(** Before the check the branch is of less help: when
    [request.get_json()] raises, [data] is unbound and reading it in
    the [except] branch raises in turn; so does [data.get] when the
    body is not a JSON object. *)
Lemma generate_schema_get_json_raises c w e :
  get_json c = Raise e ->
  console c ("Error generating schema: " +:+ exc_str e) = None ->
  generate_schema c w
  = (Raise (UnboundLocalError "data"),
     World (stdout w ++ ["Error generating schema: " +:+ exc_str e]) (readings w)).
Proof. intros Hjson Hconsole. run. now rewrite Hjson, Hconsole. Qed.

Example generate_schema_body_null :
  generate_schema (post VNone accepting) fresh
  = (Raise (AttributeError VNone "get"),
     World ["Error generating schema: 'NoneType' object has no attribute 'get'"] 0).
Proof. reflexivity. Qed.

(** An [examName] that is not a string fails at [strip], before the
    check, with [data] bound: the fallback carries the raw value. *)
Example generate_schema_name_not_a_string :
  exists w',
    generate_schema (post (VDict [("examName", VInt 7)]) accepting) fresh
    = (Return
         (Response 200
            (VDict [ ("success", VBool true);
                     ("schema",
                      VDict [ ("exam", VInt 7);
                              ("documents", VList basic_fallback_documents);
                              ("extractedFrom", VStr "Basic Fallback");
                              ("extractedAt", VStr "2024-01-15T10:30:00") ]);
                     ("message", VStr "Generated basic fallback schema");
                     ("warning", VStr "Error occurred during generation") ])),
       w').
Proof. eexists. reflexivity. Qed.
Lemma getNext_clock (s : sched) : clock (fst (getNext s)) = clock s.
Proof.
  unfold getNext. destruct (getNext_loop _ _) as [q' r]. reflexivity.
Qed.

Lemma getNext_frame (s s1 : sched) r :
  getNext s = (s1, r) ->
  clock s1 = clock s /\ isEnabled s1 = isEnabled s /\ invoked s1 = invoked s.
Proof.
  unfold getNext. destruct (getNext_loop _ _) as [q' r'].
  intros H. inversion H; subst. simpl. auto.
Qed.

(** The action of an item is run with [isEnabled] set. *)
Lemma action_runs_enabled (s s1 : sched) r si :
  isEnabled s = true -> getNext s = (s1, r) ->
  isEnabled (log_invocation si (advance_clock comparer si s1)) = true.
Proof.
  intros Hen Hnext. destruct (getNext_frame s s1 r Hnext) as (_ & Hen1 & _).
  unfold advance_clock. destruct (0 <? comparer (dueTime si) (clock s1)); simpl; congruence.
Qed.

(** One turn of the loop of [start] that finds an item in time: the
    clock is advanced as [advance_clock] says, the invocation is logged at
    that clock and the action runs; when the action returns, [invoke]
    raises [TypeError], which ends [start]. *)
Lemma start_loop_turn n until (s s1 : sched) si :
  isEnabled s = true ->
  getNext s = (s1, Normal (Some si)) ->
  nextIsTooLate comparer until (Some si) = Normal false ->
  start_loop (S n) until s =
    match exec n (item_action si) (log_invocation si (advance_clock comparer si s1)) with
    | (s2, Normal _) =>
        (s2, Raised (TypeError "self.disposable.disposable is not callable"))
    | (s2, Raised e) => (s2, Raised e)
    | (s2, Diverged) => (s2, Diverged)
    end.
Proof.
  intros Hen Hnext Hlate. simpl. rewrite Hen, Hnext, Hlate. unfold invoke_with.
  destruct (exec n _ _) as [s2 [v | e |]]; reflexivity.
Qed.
==
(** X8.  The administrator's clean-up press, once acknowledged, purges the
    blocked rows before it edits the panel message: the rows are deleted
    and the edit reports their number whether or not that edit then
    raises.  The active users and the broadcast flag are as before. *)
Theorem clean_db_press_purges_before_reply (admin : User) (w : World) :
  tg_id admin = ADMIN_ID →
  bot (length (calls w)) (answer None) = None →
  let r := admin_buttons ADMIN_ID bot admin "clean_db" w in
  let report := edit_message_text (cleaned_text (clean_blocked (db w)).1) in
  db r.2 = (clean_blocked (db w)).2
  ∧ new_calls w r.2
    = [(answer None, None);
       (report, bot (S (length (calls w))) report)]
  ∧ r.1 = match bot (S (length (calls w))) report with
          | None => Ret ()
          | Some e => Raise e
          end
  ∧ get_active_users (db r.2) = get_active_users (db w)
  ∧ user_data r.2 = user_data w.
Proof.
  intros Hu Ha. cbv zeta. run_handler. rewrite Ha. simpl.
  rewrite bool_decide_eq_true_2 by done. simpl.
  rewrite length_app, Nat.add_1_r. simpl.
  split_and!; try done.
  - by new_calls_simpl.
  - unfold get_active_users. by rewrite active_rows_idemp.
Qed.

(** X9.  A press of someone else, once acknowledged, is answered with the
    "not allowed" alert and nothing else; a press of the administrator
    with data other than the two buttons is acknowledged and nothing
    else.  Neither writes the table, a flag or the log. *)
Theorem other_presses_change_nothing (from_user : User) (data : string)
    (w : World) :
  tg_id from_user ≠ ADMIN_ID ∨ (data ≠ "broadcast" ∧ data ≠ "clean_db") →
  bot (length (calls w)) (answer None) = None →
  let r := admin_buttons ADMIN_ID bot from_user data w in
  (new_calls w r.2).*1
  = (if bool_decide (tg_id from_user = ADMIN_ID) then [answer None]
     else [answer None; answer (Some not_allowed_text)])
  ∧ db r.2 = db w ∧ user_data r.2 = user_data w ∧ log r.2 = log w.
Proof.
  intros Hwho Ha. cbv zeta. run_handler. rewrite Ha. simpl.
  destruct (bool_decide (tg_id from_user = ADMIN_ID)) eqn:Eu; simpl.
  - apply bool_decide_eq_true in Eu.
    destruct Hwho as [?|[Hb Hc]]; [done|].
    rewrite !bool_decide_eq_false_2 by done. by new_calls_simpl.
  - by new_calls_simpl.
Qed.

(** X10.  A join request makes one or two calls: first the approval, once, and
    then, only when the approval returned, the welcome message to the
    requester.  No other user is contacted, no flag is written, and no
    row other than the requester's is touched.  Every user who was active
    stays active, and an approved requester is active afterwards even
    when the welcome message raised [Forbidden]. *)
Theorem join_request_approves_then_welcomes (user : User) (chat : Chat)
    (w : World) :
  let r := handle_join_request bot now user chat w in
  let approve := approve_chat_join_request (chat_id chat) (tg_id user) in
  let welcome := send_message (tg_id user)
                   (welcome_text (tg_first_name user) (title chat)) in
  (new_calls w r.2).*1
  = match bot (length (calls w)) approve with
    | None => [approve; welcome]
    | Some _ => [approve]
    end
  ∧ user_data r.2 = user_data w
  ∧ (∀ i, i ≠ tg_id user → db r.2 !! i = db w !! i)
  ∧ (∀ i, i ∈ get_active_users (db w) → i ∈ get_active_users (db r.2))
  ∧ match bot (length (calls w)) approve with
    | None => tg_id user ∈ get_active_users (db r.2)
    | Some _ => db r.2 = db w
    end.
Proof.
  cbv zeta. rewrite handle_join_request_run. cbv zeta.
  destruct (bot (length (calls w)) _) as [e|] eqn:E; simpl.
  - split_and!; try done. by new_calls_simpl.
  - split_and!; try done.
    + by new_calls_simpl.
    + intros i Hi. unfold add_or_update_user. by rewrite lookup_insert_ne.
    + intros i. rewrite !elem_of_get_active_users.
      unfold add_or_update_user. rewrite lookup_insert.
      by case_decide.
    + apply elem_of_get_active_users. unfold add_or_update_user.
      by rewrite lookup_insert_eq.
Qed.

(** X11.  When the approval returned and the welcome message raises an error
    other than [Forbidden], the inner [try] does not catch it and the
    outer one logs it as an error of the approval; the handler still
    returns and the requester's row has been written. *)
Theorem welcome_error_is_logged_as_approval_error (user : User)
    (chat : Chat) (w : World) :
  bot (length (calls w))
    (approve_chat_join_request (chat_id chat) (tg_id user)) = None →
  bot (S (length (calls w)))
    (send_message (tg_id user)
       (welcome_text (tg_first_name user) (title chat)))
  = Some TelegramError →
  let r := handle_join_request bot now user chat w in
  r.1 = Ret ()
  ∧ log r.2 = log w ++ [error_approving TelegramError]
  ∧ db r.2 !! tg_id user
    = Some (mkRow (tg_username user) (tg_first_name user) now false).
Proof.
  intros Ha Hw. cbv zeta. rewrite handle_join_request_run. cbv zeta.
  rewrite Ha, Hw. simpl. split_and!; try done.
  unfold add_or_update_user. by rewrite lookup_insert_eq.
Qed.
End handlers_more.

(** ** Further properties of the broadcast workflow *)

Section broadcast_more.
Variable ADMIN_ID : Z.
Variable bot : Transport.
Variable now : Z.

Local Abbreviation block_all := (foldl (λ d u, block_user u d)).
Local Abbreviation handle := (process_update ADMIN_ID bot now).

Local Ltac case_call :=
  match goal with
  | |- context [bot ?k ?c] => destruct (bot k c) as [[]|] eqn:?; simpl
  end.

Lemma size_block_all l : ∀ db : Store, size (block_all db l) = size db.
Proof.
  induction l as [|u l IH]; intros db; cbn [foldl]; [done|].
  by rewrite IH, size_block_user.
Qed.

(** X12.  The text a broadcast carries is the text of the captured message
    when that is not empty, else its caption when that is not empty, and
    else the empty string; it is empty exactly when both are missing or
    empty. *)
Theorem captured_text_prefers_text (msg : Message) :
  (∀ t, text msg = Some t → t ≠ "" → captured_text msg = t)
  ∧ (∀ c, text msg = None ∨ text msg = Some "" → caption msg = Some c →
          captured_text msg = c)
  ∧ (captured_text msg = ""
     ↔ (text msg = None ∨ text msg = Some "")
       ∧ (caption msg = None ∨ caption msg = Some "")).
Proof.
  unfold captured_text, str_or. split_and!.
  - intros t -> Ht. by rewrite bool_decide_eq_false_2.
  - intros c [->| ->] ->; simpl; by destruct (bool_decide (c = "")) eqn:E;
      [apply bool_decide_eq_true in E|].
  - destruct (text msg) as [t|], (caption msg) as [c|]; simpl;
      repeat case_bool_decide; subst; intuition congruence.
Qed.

## Work instruction
Scan the entries above for the line containing "(** Before the", and copy it and all lines after it exactly, down to and including the line containing "check, with [data]".

## Exercise result
(** Before the check the branch is of less help: when
    [request.get_json()] raises, [data] is unbound and reading it in
    the [except] branch raises in turn; so does [data.get] when the
    body is not a JSON object. *)
Lemma generate_schema_get_json_raises c w e :
  get_json c = Raise e ->
  console c ("Error generating schema: " +:+ exc_str e) = None ->
  generate_schema c w
  = (Raise (UnboundLocalError "data"),
     World (stdout w ++ ["Error generating schema: " +:+ exc_str e]) (readings w)).
Proof. intros Hjson Hconsole. run. now rewrite Hjson, Hconsole. Qed.

Example generate_schema_body_null :
  generate_schema (post VNone accepting) fresh
  = (Raise (AttributeError VNone "get"),
     World ["Error generating schema: 'NoneType' object has no attribute 'get'"] 0).
Proof. reflexivity. Qed.

(** An [examName] that is not a string fails at [strip], before the
    check, with [data] bound: the fallback carries the raw value. *)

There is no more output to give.